Open AlexDBlack opened 4 years ago
Since we're talking about TF 2.x and breaking backward compatibility anyway, another option to consider would be to support only the SavedModel format. This is what they have standardized on for serving purposes, and works without having to deal with Python or HDF5.
I would be fine with working on a subset of things and just having keras hdf5 be supported as is. @farizrahman4u this is your general area.
Update here: @farizrahman4u is going to look at the option of using our TF graph executor to support ops that DL4J doesn't support. This might be a quick win (for DL4J and KS) until we have SameDiff-based Keras import.
If it's not going to be easy or reliable enough we'll switch to a Python/TF-based Keras inference engine for Konduit Serving.
SavedModel only would simplify things for us from an implementation perspective, but I don't think we should be dropping Keras support in the near term due to it being a popular file format.
We don't need to "drop" support for Keras. We can still use Keras in the background to export models to SavedModel, and use those at inference time.

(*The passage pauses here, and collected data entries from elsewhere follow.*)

(** The parts of [start] and [remote_threadproc].  Its exceptions are caught, but
    for the one of [check_run], which ends the thread at once. *)
Definition remote_move (m : move) (s : live_session) : option live_session :=
  match m, x_remote s with
  | StartRemote, RNone =>
      Some (match start (x_remote_thread s) with
            | (t, Ok _) => set_remote RHandshake (set_x_threads t (x_local_thread s) s)
            | (t, _) => s
            end)
  | Handshake ok, RHandshake => Some (set_remote (if ok then RShaken else RLeave IShut) s)
  | SetRemoteConnected, RShaken =>
      Some (set_remote RConnect (set_connected (x_local_connected s) true s))
  | ConnectLocal ok, RConnect =>
      let s := set_connected false (x_remote_connected s) s in
      Some (if ok then set_remote RConnecting (set_sockets Connected (x_remote_shut s) s)
            else set_remote (RLeave IShut) s)
  | SetLocalConnected, RConnecting =>
      Some (set_remote RConnected (set_connected true (x_remote_connected s) s))
  | TestConnected, RConnected =>
      Some (set_remote (if x_local_connected s then RLogon else RLeave IShut) s)
  | Logon ok, RLogon => Some (set_remote (if ok then RStart else RLeave IShut) s)
  | StartLocal, RStart =>
      Some (match start (x_local_thread s) with
            | (t, Ok _) => set_remote RTest (set_local LTest (set_x_threads (x_remote_thread s) t s))
            | (t, _) => set_remote (RLeave IShut) s
            end)
  | RemoteTest, RTest =>
      Some (match check_run (m_stop (x_remote_thread s)) true with
            | Ok _ => set_remote RRead s
            | _ => set_remote RKilled
                     (set_x_threads (returned (x_remote_thread s)) (x_local_thread s) s)
            end)
  | RemoteReads ok, RRead => Some (set_remote (if ok then RMove else RLeave IShut) s)
  | RemoteMoves ok, RMove => Some (set_remote (if ok then RTest else RLeave IShut) s)
  | RemoteLeaves, RLeave i =>
      let '(s, next) := interrupt true i s in
      Some (set_remote (match next with Some i => RLeave i | None => RClose end) s)
  | RemoteCloses, RClose =>
      Some (set_remote RDone (set_thread_ended (set_sockets (x_local_socket s) true
              (set_x_threads (returned (x_remote_thread s)) (x_local_thread s) s))))
  | _, _ => None
  end.

(** The parts of [local_threadproc]. *)
Definition local_move (m : move) (s : live_session) : option live_session :=
  match m, x_local s with
  | LocalTest, LTest =>
      Some (match check_run (m_stop (x_local_thread s)) true with
            | Ok _ => set_local LRead s
            | _ => set_local LKilled
                     (set_x_threads (x_remote_thread s) (returned (x_local_thread s)) s)
            end)
  | LocalReads ok, LRead => Some (set_local (if ok then LMove else LLeave IShut) s)
  | LocalMoves ok, LMove => Some (set_local (if ok then LTest else LLeave IShut) s)
  | LocalLeaves, LLeave i =>
      Some (match interrupt false i s with
            | (s, Some i) => set_local (LLeave i) s
            | (s, None) =>
                set_local LDone (set_x_threads (x_remote_thread s) (returned (x_local_thread s)) s)
            end)
  | _, _ => None
  end.

(** The parts of [stop], which does its work once: for each thread its flag, its
    interrupt function and the join. *)
Definition stop_move (m : move) (s : live_session) : option live_session :=
  match m, x_stop s with
  | StopLocal, SNone =>
      Some (set_stop (if joinable (x_local_thread s) then SLocal IShut else SStopRemote)
              (set_x_threads (x_remote_thread s) (stop false (x_local_thread s)) s))
  | StopInterrupts, SLocal i =>
      let '(s, next) := interrupt false i s in
      Some (set_stop (match next with Some i => SLocal i | None => SJoinLocal end) s)
  | JoinLocal, SJoinLocal =>
      if joined (x_local_thread s)
      then Some (set_stop SStopRemote
                   (set_x_threads (x_remote_thread s) (destroy (x_local_thread s)) s))
      else None
  | StopRemote, SStopRemote =>
      Some (set_stop (if joinable (x_remote_thread s) then SRemote IShut else SDone)
              (set_x_threads (stop false (x_remote_thread s)) (x_local_thread s) s))
  | StopInterrupts, SRemote i =>
      let '(s, next) := interrupt false i s in
      Some (set_stop (match next with Some i => SRemote i | None => SJoinRemote end) s)
  | JoinRemote, SJoinRemote =>
      if joined (x_remote_thread s)
      then Some (set_stop SDone
                   (set_x_threads (destroy (x_remote_thread s)) (x_local_thread s) s))
      else None
  | _, _ => None
  end.

Definition make_move (m : move) (s : live_session) : option live_session :=
  match m with
  | LocalTest | LocalReads _ | LocalMoves _ | LocalLeaves => local_move m s
  | StopLocal | StopInterrupts | JoinLocal | StopRemote | JoinRemote => stop_move m s
  | _ => remote_move m s
  end.

Definition step : live_session -> live_session -> Prop := moves_to make_move.

Definition reachable (s : live_session) : Prop := rtc step new_session s.

(** A peer that was told to end sends no more, nor does a socket bring more
    that was shut down. *)
Definition polite (m : move) (s : live_session) : bool :=
  match m with
  | RemoteReads true => negb (x_remote_shut s)
  | LocalReads true => bool_decide (x_local_socket s = Connected)
  | _ => true
  end.

Definition polite_step (s s' : live_session) : Prop :=
  exists m, polite m s = true /\ make_move m s = Some s'.

(** ** The states *)

#[export] Instance thread_eq_dec : EqDecision thread.
Proof. solve_decision. Defined.
#[export] Instance live_session_eq_dec : EqDecision live_session.
Proof. solve_decision. Defined.

Definition all_moves : list move :=
  [StartRemote; Handshake true; Handshake false; SetRemoteConnected; ConnectLocal true;
   ConnectLocal false; SetLocalConnected; TestConnected; Logon true; Logon false; StartLocal;
   RemoteTest; RemoteReads true; RemoteReads false; RemoteMoves true; RemoteMoves false;
   RemoteLeaves; RemoteCloses; LocalTest; LocalReads true; LocalReads false; LocalMoves true;
   LocalMoves false; LocalLeaves; StopLocal; StopInterrupts; JoinLocal; StopRemote; JoinRemote].

Lemma all_moves_all m : m ∈ all_moves.
Proof. destruct m as [|[]| |[]| | |[]| | |[]|[]| | | |[]|[]| | | | | |]; apply (bool_decide_unpack _); by vm_compute. Qed.

(** A number for the places of the threads. *)
Definition interrupt_code (i : interrupt_pc) : N :=
  match i with IShut => 0 | ITell => 1 | IForget => 2 end.

Definition remote_code (pc : remote_pc) : N :=
  match pc with
  | RNone => 0 | RHandshake => 1 | RShaken => 2 | RConnect => 3 | RConnecting => 4
  | RConnected => 5 | RLogon => 6 | RStart => 7 | RTest => 8 | RRead => 9 | RMove => 10
  | RClose => 11 | RDone => 12 | RKilled => 13 | RLeave i => 14 + interrupt_code i
  end.

Definition local_code (pc : local_pc) : N :=
  match pc with
  | LNone => 0 | LTest => 1 | LRead => 2 | LMove => 3 | LDone => 4 | LKilled => 5
  | LLeave i => 6 + interrupt_code i
  end.

Definition stop_code (pc : stop_pc) : N :=
  match pc with
  | SNone => 0 | SJoinLocal => 1 | SStopRemote => 2 | SJoinRemote => 3 | SDone => 4
  | SLocal i => 5 + interrupt_code i | SRemote i => 8 + interrupt_code i
  end.

Definition session_key (s : live_session) : positive :=
  N.succ_pos (remote_code (x_remote s) + 32 * (local_code (x_local s) + 16 * stop_code (x_stop s))).

Definition all_states : list live_session :=
  Eval vm_compute in explore make_move all_moves session_key (Z.to_nat 200000) [new_session] [] ∅.

(** ** Ends *)

(** The remote thread is past its [interrupt]. *)
Definition left_remote (pc : remote_pc) : bool :=
  match pc with RClose | RDone => true | _ => false end.

Definition ended_remote (pc : remote_pc) : bool :=
  match pc with RDone | RKilled => true | _ => false end.

Definition ended_local (pc : local_pc) : bool :=
  match pc with LDone | LKilled => true | _ => false end.

(** [stop] has interrupted the local thread. *)
Definition stopping (pc : stop_pc) : bool :=
  match pc with SNone | SLocal _ => false | _ => true end.

(** The session was open before [stop] was called, if it was. *)
Definition open_first (s : live_session) : bool :=
  negb (bool_decide (x_local s = LNone)) &&
  (bool_decide (x_stop s = SNone) || m_stop (x_local_thread s)).

(** One of the threads is at its end, or [stop] waits for them. *)
Definition ending (s : live_session) : bool :=
  left_remote (x_remote s) ||
  open_first s && (bool_decide (x_local s = LDone) || stopping (x_stop s)).

(** Both threads are at their end, and nobody waits for them; [thread_ended] is
    set unless an exception ended the thread, for which [stop] is the reason. *)
Definition over (s : live_session) : bool :=
  ended_remote (x_remote s) && (ended_local (x_local s) || bool_decide (x_local s = LNone)) &&
  negb (running (x_remote_thread s)) && negb (running (x_local_thread s)) &&
  bool_decide (x_stop s = SNone \/ x_stop s = SDone) &&
  bool_decide (x_thread_ended s = bool_decide (x_remote s = RDone)) &&
  (bool_decide (x_remote s = RDone) || bool_decide (x_stop s = SDone)) &&
  negb (bool_decide (x_local_socket s = Connected)).

(** How far the threads are from their ends. *)
Definition interrupt_rank (i : interrupt_pc) : nat :=
  match i with IShut => 2 | ITell => 1 | IForget => 0 end.

Definition rank (s : live_session) : nat :=
  (match x_remote s with
   | RMove => 7 | RTest => 6 | RRead => 5 | RLeave i => 2 + interrupt_rank i | RClose => 1
   | _ => 0
   end +
   match x_local s with
   | LMove => 6 | LTest => 5 | LRead => 4 | LLeave i => 1 + interrupt_rank i
   | _ => 0
   end +
   match x_stop s with
   | SNone => 10 | SLocal i => 7 + interrupt_rank i | SJoinLocal => 6 | SStopRemote => 5
   | SRemote i => 2 + interrupt_rank i | SJoinRemote => 1 | SDone => 0
   end)%nat.

(** ** Lemmas *)

Lemma all_states_closed : closed make_move all_moves session_key all_states = true.
Proof. vm_compute. reflexivity. Qed.

Lemma all_states_start : new_session ∈ all_states.
Proof. apply (bool_decide_unpack _). vm_compute. exact I. Qed.

(** What is true of every state of the list is true of the reachable ones. *)
Lemma session_always p s : forallb p all_states = true -> reachable s -> p s = true.
Proof.
  intros Hp Hr. apply (always make_move all_moves all_moves_all session_key all_states new_session s p);
    [exact all_states_closed|exact all_states_start|exact Hp|exact Hr].
Qed.

Lemma session_implies p q s :
  forallb (implies p q) all_states = true -> reachable s -> p s = true -> q s = true.
Proof.
  intros Hp Hr Hs. apply (always_implies make_move all_moves all_moves_all session_key all_states new_session s p);
    [exact all_states_closed|exact all_states_start|done..].
Qed.

(** The check that polite moves bring an ending session nearer to its end. *)
Definition nearer : live_session -> bool :=
  each_edge make_move all_moves
    (fun m s s' => negb (polite m s) || ending s' && (rank s' <? rank s)%nat).

Lemma ending_nearer : forallb (implies ending nearer) all_states = true.
Proof. vm_compute. reflexivity. Qed.

(** Nothing can move but a caller of [stop]. *)
Definition stuck (s : live_session) : bool :=
  forallb (fun m => bool_decide (m = StopLocal) || negb (polite m s) ||
             bool_decide (make_move m s = None)) all_moves.

Lemma stuck_over : forallb (implies stuck over) all_states = true.
Proof. vm_compute. reflexivity. Qed.

Lemma stuck_intro s :
  (forall m s', m <> StopLocal -> polite m s = true -> make_move m s <> Some s') -> stuck s = true.
Proof.
  intros Hs. apply forallb_forall. intros m _. case_bool_decide as Hm; [done|].
  destruct (polite m s) eqn:Hp; [|done]. cbn. apply bool_decide_eq_true.
  destruct (make_move m s) as [s'|] eqn:E; [|done]. by destruct (Hs m s').
Qed.

Lemma polite_step_reachable s s' : reachable s -> polite_step s s' -> reachable s'.
Proof. intros Hr (m & _ & E). eapply rtc_r; [exact Hr|by exists m]. Qed.

Lemma ending_step s s' :
  reachable s /\ ending s = true -> polite_step s s' ->
  (reachable s' /\ ending s' = true) /\ (rank s' < rank s)%nat.
Proof.
  intros [Hr He] Hs. pose proof Hs as (m & Hp & E).
  pose proof (session_implies _ _ s ending_nearer Hr He) as H.
  pose proof (forallb_elem _ _ m H (all_moves_all m)) as H'. cbn in H'. rewrite E, Hp in H'.
  apply andb_true_iff in H' as [H1 H2%Nat.ltb_lt].
  split; [split; [by apply (polite_step_reachable s)|done]|done].
Qed.

(** ** Properties *)


(** A session that was opened, and whose local system goes. *)
Definition opened : list move :=
  [StartRemote; Handshake true; SetRemoteConnected; ConnectLocal true; SetLocalConnected;
   TestConnected; Logon true; StartLocal; RemoteTest].

Definition local_goes : list move :=
  opened ++ [LocalTest; LocalReads false; LocalLeaves; LocalLeaves; LocalLeaves].

Definition after (moves : list move) : live_session := default new_session (play make_move moves new_session).

Lemma after_reachable moves : play make_move moves new_session = Some (after moves) -> reachable (after moves).
Proof. apply played. constructor. Qed.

@saudet +1, I am also against dropping any existing functionality.
Seamless (from the user's perspective) Keras to SavedModel conversion is an option, yes. We're already doing exactly that sort of thing in KS with DL4J Keras import.

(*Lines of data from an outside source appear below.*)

Lemma pump_loop_ends overflow stop max' filter fuel n p :
  readable p -> (pump_fuel p <= fuel)%nat ->
  passes stop n (pump_loop overflow fuel stop n max' filter p).2.
Proof.
  revert n p. induction fuel as [|fuel IH]; intros n p Hr Hf; [unfold pump_fuel in Hf; lia|].
  cbn [pump_loop]. unfold check_run. destruct (stop n) eqn:En; cbn [andb negb].
  { apply passes_now. by right. }
  rewrite st_bind_lift. unfold mbind at 1, st_bind at 1.
  destruct (on_source (read_ec max') p) as [p1 o] eqn:E.
  apply (read_ec_less _ _ _ _ Hr) in E as (data & -> & Hr1 & Hless).
  case_bool_decide as Hd.
  { by apply passes_now. }
  specialize (Hless Hd). rewrite st_bind_modify.
  assert (forall p2, p_source p2 = p_source p1 ->
    passes stop n (pump_loop overflow fuel stop (S n) max' filter p2).2) as Hnext.
  { intros p2 E2. apply passes_next; [done|].
    apply IH; unfold readable, pump_fuel in *; rewrite E2; [done|lia]. }
  destruct (filter data); [|destruct overflow; by apply Hnext].
  unfold mbind at 1 2, st_bind at 1 2, on_sink, write_some. cbn.
  destruct (sk_accepts (p_sink p1)) as [|a acc]; [by apply Hnext|].
  destruct (a <? 0); [apply passes_now; by left|by apply Hnext].
Qed.

Lemma run_pump_ends overflow stop max' filter p :
  readable p -> passes stop 0 (run_pump overflow stop max' filter p).2.
Proof. intros Hr. by apply pump_loop_ends. Qed.

(** ** Lemmas: the opening *)

Context (handshake_std : std_call handshake) (connect_std : forall l, std_call (connect l))
  (logon_std : forall ep k, intact k -> intact (fst (logon ep k)) /\ std_call (snd (logon ep k)))
  (indexes_ok : Forall (fun i => 0 <= i < zlen local_ep) indexes).

Definition flags (l r : bool) (s : session) : Prop :=
  s_local_connected s = l /\ s_remote_connected s = r.

(** How far an opening that failed had come. *)
Definition failed (e : exn) (s : session) : Prop :=
  is_std_exception e = true /\ (s_local_connected s = true -> s_remote_connected s = true).

Lemma log_ok l r line E : triple (flags l r) (session_log line) (fun _ => flags l r) E.
Proof. by apply triple_modify. Qed.

Lemma std_lift_ok {A} l r (m : out A) :
  std_call m -> (l = true -> r = true) -> triple (flags l r) (lift m) (fun _ => flags l r) failed.
Proof. intros Hm Hlr s [<- <-]. unfold lift. by destruct m. Qed.

Lemma connect_locals_ok doing eps l ep :
  Forall (fun i => 0 <= i < zlen eps) l ->
  triple (flags false true) (connect_locals dinfo connect doing eps l ep)
    (fun _ s => s_remote_connected s = true) failed.
Proof.
  intros Hl. revert ep. induction Hl as [|i l Hi _ IH]; intros ep; cbn [connect_locals].
  { by intros s [_ E]. }
  destruct (rd_in eps i Hi) as [a ->].
  eapply triple_bind; [by apply (std_lift_ok _ _ (Ok a))|intros a'].
  eapply triple_bind; [apply log_ok|intros ?].
  eapply (triple_bind _ (fun _ => flags false true)).
  { intros s Hs. pose proof (connect_std a') as Ha. unfold st_catch, mbind, st_bind, lift.
    destruct (connect a') as [[]|e|]; [done|by rewrite Ha|done]. }
  intros [|]; [|apply IH].
  eapply (triple_bind _ (fun _ s => s_remote_connected s = true)); [by apply triple_modify; intros s []|].
  by intros ? s.
Qed.

Lemma open_ok k :
  intact k ->
  triple (flags false false)
    (open_session dinfo connect remote_ep local_ep handshake peer indexes (m_type plugin)
       (fun ep => snd (logon ep k)))
    (fun _ => flags true true) failed.
Proof.
  intros Hk. unfold open_session.
  eapply triple_bind; [apply std_lift_ok; [by case_bool_decide|done]|intros ?].
  eapply triple_bind; [apply log_ok|intros ?].
  eapply triple_bind; [by apply std_lift_ok|intros ?].
  eapply triple_bind; [apply log_ok|intros ?].
  eapply (triple_bind _ (fun _ => flags false true)); [apply triple_modify; by intros s [? _]|intros ?].
  destruct (get_certificate_issuer_subject peer) as [[ok issuer] ?].
  destruct (if ok && (zlen issuer >? 0) then _ else _) as [name found].
  eapply (triple_bind _ (fun _ => flags false true)); [|intros ?].
  { destruct found as [ep|]; [by apply triple_modify|by apply std_lift_ok]. }
  eapply (triple_bind _ (fun _ => flags false true)); [apply triple_modify; by intros s [_ ?]|intros ?].
  eapply triple_bind; [by apply connect_locals_ok|intros ep].
  eapply (triple_bind _ (fun s' s => s' = s /\ s_remote_connected s = true)); [by intros s Hs|intros s'].
  eapply (triple_bind _ (fun _ => flags true true)); [|intros ?].
  { intros s [-> Hs]. unfold lift. destruct (s_local_connected s) eqn:El; [done|].
    split; [done|]. by rewrite El. }
  eapply triple_bind; [apply log_ok|intros ?].
  eapply triple_bind; [apply std_lift_ok; [by apply logon_std|done]|intros ok'].
  eapply triple_bind; [by apply std_lift_ok; [destruct ok'|]|intros ?]. apply log_ok.
Qed.

(** ** Lemmas: a run of the functions is one of [Session] *)

(** The shared state is the same. *)
Record agrees (r : run) (x : live_session) : Prop := {
  ag_flags : flags (x_local_connected x) (x_remote_connected x) (n_session r);
  ag_remote : n_remote_thread r = x_remote_thread x;
  ag_local : n_local_thread r = x_local_thread x;
  ag_socket : n_socket r = x_local_socket x;
  ag_shut : n_shut r = x_remote_shut x;
  ag_ended : n_ended r = x_thread_ended x }.

(** The moves of the remote thread that open a session, those of one pass of
    its loop, and those of its end. *)
Definition opening_moves : list move :=
  [StartRemote; Handshake true; SetRemoteConnected; ConnectLocal true; SetLocalConnected;
   TestConnected; Logon true; StartLocal].
Definition remote_pass : list move := [RemoteTest; RemoteReads true; RemoteMoves true].
Definition remote_end : list move := [RemoteLeaves; RemoteLeaves; RemoteCloses].
Definition local_pass : list move := [LocalTest; LocalReads true; LocalMoves true].
Definition local_end : list move := [LocalLeaves; LocalLeaves; LocalLeaves].

(** The moves of the remote thread when its opening fails. *)
Definition failing_moves (l r : bool) : list move :=
  match l, r with
  | true, _ => [StartRemote; Handshake true; SetRemoteConnected; ConnectLocal true;
                SetLocalConnected; TestConnected; Logon false]
  | false, true => [StartRemote; Handshake true; SetRemoteConnected; ConnectLocal false]
  | false, false => [StartRemote; Handshake false]
  end.

(** The last pass of a loop that cannot write. *)
Definition write_fails : list move := [RemoteTest; RemoteReads true; RemoteMoves false].

(** [stop] of an open session, whose local thread is at its test. *)
Definition stopping_moves : list move :=
  [StopLocal; StopInterrupts; StopInterrupts; StopInterrupts; LocalTest; JoinLocal; StopRemote].

Definition is_remote (m : move) : bool :=
  match m with
  | LocalTest | LocalReads _ | LocalMoves _ | LocalLeaves
  | StopLocal | StopInterrupts | JoinLocal | StopRemote | JoinRemote => false
  | _ => true
  end.

Definition is_thread (m : move) : bool :=
  match m with
  | StopLocal | StopInterrupts | JoinLocal | StopRemote | JoinRemote => false
  | _ => true
  end.

Lemma play_remote_passes k :
  play make_move (opening_moves ++ mjoin (replicate k remote_pass)) new_session =
  Some (after opening_moves).
Proof.
  apply (play_app _ _ _ _ (after opening_moves)); [vm_compute; reflexivity|].
  apply play_repeat. vm_compute. reflexivity.
Qed.

Lemma remote_passes k : forallb is_remote (mjoin (replicate k remote_pass)) = true.
Proof. induction k as [|k IH]; [done|]. by cbn. Qed.

(** The end of the remote thread, wherever it comes from. *)
Lemma remote_end_agrees r x :
  x_remote x = RLeave IShut -> agrees r x ->
  exists r' x',
    (_ ← run_interrupt true; _ ← modify (fun r => set_n_sockets (n_socket r) true r);
     modify (set_n_ended true)) r = (r', Ok tt) /\
    play make_move remote_end x = Some x' /\ x_remote x' = RDone /\
    x_local x' = x_local x /\ x_stop x' = x_stop x /\
    n_local_thread r' = n_local_thread r /\ n_out r' = n_out r /\
    agrees (set_n_threads (returned (n_remote_thread r')) (n_local_thread r') r') x'.
Proof.
  intros Hx [Hf Hr Hl Hs Hsh He]. destruct x as [xr xl xs xt xu xc xd xk xh xe]. cbn in *. subst xr.
  eexists _, _. split; [reflexivity|]. split; [reflexivity|]. split_and!; try done.
  split; cbn; try congruence; [by split|by rewrite Hs].
Qed.

Lemma local_end_agrees r x :
  x_local x = LLeave IShut -> agrees r x ->
  exists r' x', run_interrupt false r = (r', Ok tt) /\
    play make_move local_end x = Some x' /\ x_local x' = LDone /\
    x_remote x' = x_remote x /\ x_stop x' = x_stop x /\
    agrees (set_n_threads (n_remote_thread r') (returned (n_local_thread r')) r') x'.
Proof.
  intros Hx [[Hf1 Hf2] Hr Hl Hs Hsh He]. destruct x as [xr xl xs xt xu xc xd xk xh xe]. cbn in *. subst xl.
  eexists _, _. split; [reflexivity|]. split; [reflexivity|].
  destruct (s_remote_connected _) eqn:E; cbn; rewrite ?E; destruct xd; try congruence; cbn;
    (split_and!; try done; split; cbn; try congruence; [by split|by rewrite Hs]).
Qed.

(** The moves of the interrupted thread: [k] passes of its loop, and its end. *)
Definition killed_moves (k : nat) : list move :=
  opening_moves ++ mjoin (replicate k remote_pass) ++ stopping_moves ++ [RemoteTest].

But by the time we load it up in TF to convert it, we're 95% of the way there to doing inference directly in Python though. So the first step (python env + load into TF) is the same for conversion to SavedModel vs. python-based inference.
Not necessarily. We can do the conversion in another process, outside the JVM, so they are advantages.
Currently we use DL4J for serving Keras models. For the "old" multi-backend Keras, this is pretty robust. For TensorFlow 2.0 Keras models, they may include general TF ops (not just Keras layers) that DL4J can't load.
Not being able to reliably support all Keras models is a major problem, and needs to be rectified ASAP.
There's a few different options here.